(** * MOSFET-Simulator: the device physics evaluation engine

    A shallow embedding of the closed-form evaluators of the simulator and
    the properties its specification states about them.

    Sources embedded here:
    - [mosfet_simulator/modules/physics_engine.py], class [MOSFETPhysics]
      (the same [calculate_drain_current] is repeated verbatim in
      [app_enhanced.py]);
    - [modules/advanced_physics.py], class [AdvancedMOSFETPhysics]
      (the velocity-saturation variant of the extended evaluator);
    - [app_enhanced.py], class [AdvancedMOSFETPhysics]
      (the simple variant of the extended evaluator).

    Numbers: Python floats are idealised as exact rationals [Q]; every
    operation the evaluators use ([+ - * /], [** 2], comparisons) is a
    field or order operation, so the model is executable.  Rounding,
    overflow, infinities and NaN are outside the model.  The partial
    operations are division, which raises [ZeroDivisionError] on a zero
    divisor, and [d[key]], which raises [KeyError] on a missing entry.

    On doubles two more things can happen that exact arithmetic does not
    show: [x ** 2] raises [OverflowError] when the square leaves the range
    of the doubles, and a computed divisor can be rounded to zero.  A
    statement that says that an evaluator returns, or how it fails, is
    therefore made on inputs for which the operands of [**] and the
    divisors are bounded ([Binary64]), where neither can occur. *)

From Stdlib Require Import QArith Qabs Qminmax Lqa Lia.
From stdpp Require Import gmap strings pretty.

Local Open Scope Q_scope.
Local Open Scope string_scope.

(** ** A small model of the Python runtime *)

Module Py.

(** The exceptions the evaluators can raise in exact arithmetic.  The
    [OverflowError] of [**] on doubles is not among them: it is kept away
    by the bounds of [Binary64] wherever a statement depends on it. *)
Inductive exn : Type :=
| KeyError (key : string)
| ZeroDivisionError
| UnboundLocalError (name : string).

Inductive result (A : Type) : Type :=
| Ok (a : A)
| Raise (e : exn).
Arguments Ok {A} a.
Arguments Raise {A} e.

Definition bind {A B} (m : result A) (k : A -> result B) : result B :=
  match m with
  | Ok a => k a
  | Raise e => Raise e
  end.

Definition returns {A} (m : result A) : Prop :=
  match m with Ok _ => True | Raise _ => False end.

(** [x < y] on floats, as a boolean. *)
Definition Qlt_bool (x y : Q) : bool :=
  (Qnum x * QDen y <? Qnum y * QDen x)%Z.

(** [x / y]: true division raises on a zero divisor. *)
Definition div (x y : Q) : result Q :=
  if Qeq_bool y 0 then Raise ZeroDivisionError else Ok (x / y).

(** [max(a, b)]: the first argument is kept unless the second is
    strictly greater. *)
Definition max (a b : Q) : Q := if Qlt_bool a b then b else a.

(** [d.get(key, default)] *)
Definition get (d : gmap string Q) (key : string) (dflt : Q) : Q :=
  default dflt (d !! key).

(** [d[key]] *)
Definition item (d : gmap string Q) (key : string) : result Q :=
  match d !! key with
  | Some v => Ok v
  | None => Raise (KeyError key)
  end.

End Py.

Import Py.

Notation "'let*' x ':=' e 'in' k" := (Py.bind e (fun x => k))
  (at level 10, x name, e at level 100, k at level 200,
   format "'[v' 'let*'  x  :=  e  'in'  '/' k ']'").
Notation "'let*' ' p ':=' e 'in' k" :=
  (Py.bind e (fun x => match x with p => k end))
  (at level 10, p pattern, e at level 100, k at level 200,
   format "'[v' 'let*'  ' p  :=  e  'in'  '/' k ']'").

(** Dictionaries ([material], [geometry], the diagnostics) are finite maps
    from keys to numbers; the entries of a material that hold text
    (explanations, application notes) are never read by the evaluators and
    are left out. *)
Abbreviation dict := (gmap string Q).

(** The operating region; the source returns the strings of [region_name]. *)
Inductive region : Type := Cut_off | Linear | Saturation.

Definition region_name (r : region) : string :=
  match r with
  | Cut_off => "Cut-off"
  | Linear => "Linear"
  | Saturation => "Saturation"
  end.

(** ** The material table ([MATERIAL_PROPERTIES], numeric entries) *)

Module MaterialDatabase.

Definition Silicon : dict :=
  {[ "bandgap_value" := 1.12;
     "electron_mobility_value" := 1400;
     "thermal_conductivity_value" := 150;
     "breakdown_field_value" := 0.3;
     "dielectric_constant" := 11.7;
     "saturation_velocity" := 1e7 ]}.

Definition GalliumNitride : dict :=
  {[ "bandgap_value" := 3.4;
     "electron_mobility_value" := 2000;
     "thermal_conductivity_value" := 130;
     "breakdown_field_value" := 3.3;
     "dielectric_constant" := 9.0;
     "saturation_velocity" := 2.5e7 ]}.

Definition SiliconCarbide : dict :=
  {[ "bandgap_value" := 3.26;
     "electron_mobility_value" := 950;
     "thermal_conductivity_value" := 490;
     "breakdown_field_value" := 2.8;
     "dielectric_constant" := 9.7;
     "saturation_velocity" := 2.0e7 ]}.

End MaterialDatabase.

(** ** The basic evaluator ([physics_engine.py]) *)

Module MOSFETPhysics.

(** [calculate_drain_current(self, V_gs, V_ds, material, geometry)].
    The explanation texts stored in [self.explanations] are display
    decoration and are not part of the returned value. *)
Definition calculate_drain_current
    (V_gs V_ds : Q) (material geometry : dict) : result (Q * region) :=
  let mu_n := get material "electron_mobility_value" 1400 in
  let C_ox := get geometry "C_ox" 3.45e-3 in
  let W := get geometry "width" 10e-6 in
  let L := get geometry "length" 1e-6 in
  let V_th := get geometry "V_th" 0.7 in
  let mu_n_si := mu_n * 1e-4 in
  let V_ds_sat := max (V_gs - V_th) 0 in
  if Qle_bool V_gs V_th then
    Ok (0, Cut_off)
  else if Qlt_bool V_ds V_ds_sat then
    let* W_L := div W L in
    Ok (mu_n_si * C_ox * W_L * ((V_gs - V_th) * V_ds - 0.5 * V_ds ^ 2),
        Linear)
  else
    let* W_L := div W L in
    Ok (0.5 * mu_n_si * C_ox * W_L * (V_gs - V_th) ^ 2, Saturation).

(** [calculate_breakdown_voltage(self, material, thickness)] *)
Definition calculate_breakdown_voltage (material : dict) (thickness : Q) : Q :=
  let E_br := get material "breakdown_field_value" 0.3 * 1e6 in
  let V_br := E_br * thickness * 1e-4 in
  V_br.

End MOSFETPhysics.

(** ** The extended evaluator, velocity-saturation variant
       ([modules/advanced_physics.py]) *)

Module AdvancedPhysics.
Module AdvancedMOSFETPhysics.

Definition epsilon_0 : Q := 8.854e-12.
Definition q : Q := 1.6e-19.
Definition k : Q := 1.38e-23.

Definition _temperature_dependent_mobility (material : dict) (T : Q)
    : result Q :=
  let* mu_300 := item material "electron_mobility_value" in
  let* r := div 300 T in
  Ok (mu_300 * r ^ 2).

Definition _temperature_dependent_vth (V_th0 T : Q) : Q :=
  V_th0 - 0.002 * (T - 300).

Definition _dibl_effect (V_th V_ds L : Q) : result Q :=
  let* eta := div 0.1 (L * 1e6) in
  Ok (V_th - eta * V_ds).

Definition _channel_length_modulation (L V_ds : Q) : result Q :=
  div 0.1 (L * 1e6).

__Problem__
Give the count of lines that hold the word "which" in the listing above, with no other text.

__Response to this task__
3